(** Two lower-case numerals of one length and one value are the same
    string. *)
Lemma lowerHex_unique (s1 s2 : string) (n : N) :
  lowerHex s1 = s1 -> lowerHex s2 = s2 ->
  String.length s1 = String.length s2 ->
  parseDigits 16 0 s1 = Some n -> parseDigits 16 0 s2 = Some n -> s1 = s2.
Proof.
  revert s2 n. induction s1 as [|c1 s1 IH]; intros [|c2 s2] n; try done.
  cbn [lowerHex parseDigits String.length].
  destruct (digit_in 16 c1) as [d1|] eqn:Hc1; [|done].
  destruct (digit_in 16 c2) as [d2|] eqn:Hc2; [|done].
  intros [= E1 L1] [= E2 L2] [= Hlen].
  rewrite (parseDigits_acc 16 s1), (parseDigits_acc 16 s2).
  destruct (parseDigits 16 0 s1) as [v1|] eqn:P1; [|done].
  destruct (parseDigits 16 0 s2) as [v2|] eqn:P2; [|done].
  cbn [option_map]. intros [= <-] [= Hn].
  pose proof (parseDigits_bound s1 v1 P1) as B1.
  pose proof (parseDigits_bound s2 v2 P2) as B2.
  rewrite Hlen in *.
  apply digit_in_bound in Hc1 as D1. apply digit_in_bound in Hc2 as D2.
  assert (Hd : d1 = d2 /\ v1 = v2).
  { revert Hn B1 B2. generalize (16 ^ N.of_nat (String.length s2))%N.
    intros P Hn B1 B2.
    assert (d1 = d2).
    { destruct (N.lt_trichotomy d1 d2) as [Hlt|[Heq|Hgt]]; [|done|].
      - assert ((d1 + 1) * P <= d2 * P)%N by (apply N.mul_le_mono_r; lia). lia.
      - assert ((d2 + 1) * P <= d1 * P)%N by (apply N.mul_le_mono_r; lia). lia. }
    subst d2. split; [done|lia]. }
  destruct Hd as [-> ->].
  rewrite <- E1, <- E2. f_equal. by eapply IH.
Qed.

(** A numeral of hexadecimal digits, printed again to its own length, is
    its lower-case spelling. *)
Lemma padStart_toString16_N (h : string) (n : N) :
  parseDigits 16 0 h = Some n -> h <> "" ->
  padStart (String.length h) "0" (toString16_N n) = lowerHex h.
Proof.
  intros Hn Hne.
  assert (Hk : (0 < String.length h)%nat) by (destruct h; [done|simpl; lia]).
  pose proof (parseDigits_bound h n Hn) as Hb.
  apply (length_toString16_N n (String.length h) Hk) in Hb.
  apply (lowerHex_unique _ _ n).
  - unfold padStart, toString16_N.
    by rewrite lowerHex_app, lowerHex_zeros, lowerHex_hexDigits.
  - apply lowerHex_idemp.
  - rewrite length_padStart, length_lowerHex. lia.
  - unfold padStart. by rewrite parseDigits_zeros, parse_toString16_N.
  - by rewrite parseDigits_lowerHex.
Qed.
____________
• _Assignment_:
Start with the line above that contains "String.length s1 = String.length s2 ->" and stop after the line that contains "cbn [option_map]. intros [= <-] [= Hn].". Output those lines exactly, and only those.

• _Expected output_:
  String.length s1 = String.length s2 ->
  parseDigits 16 0 s1 = Some n -> parseDigits 16 0 s2 = Some n -> s1 = s2.
Proof.
  revert s2 n. induction s1 as [|c1 s1 IH]; intros [|c2 s2] n; try done.
  cbn [lowerHex parseDigits String.length].
  destruct (digit_in 16 c1) as [d1|] eqn:Hc1; [|done].
  destruct (digit_in 16 c2) as [d2|] eqn:Hc2; [|done].
  intros [= E1 L1] [= E2 L2] [= Hlen].
  rewrite (parseDigits_acc 16 s1), (parseDigits_acc 16 s2).
  destruct (parseDigits 16 0 s1) as [v1|] eqn:P1; [|done].
  destruct (parseDigits 16 0 s2) as [v2|] eqn:P2; [|done].
  cbn [option_map]. intros [= <-] [= Hn].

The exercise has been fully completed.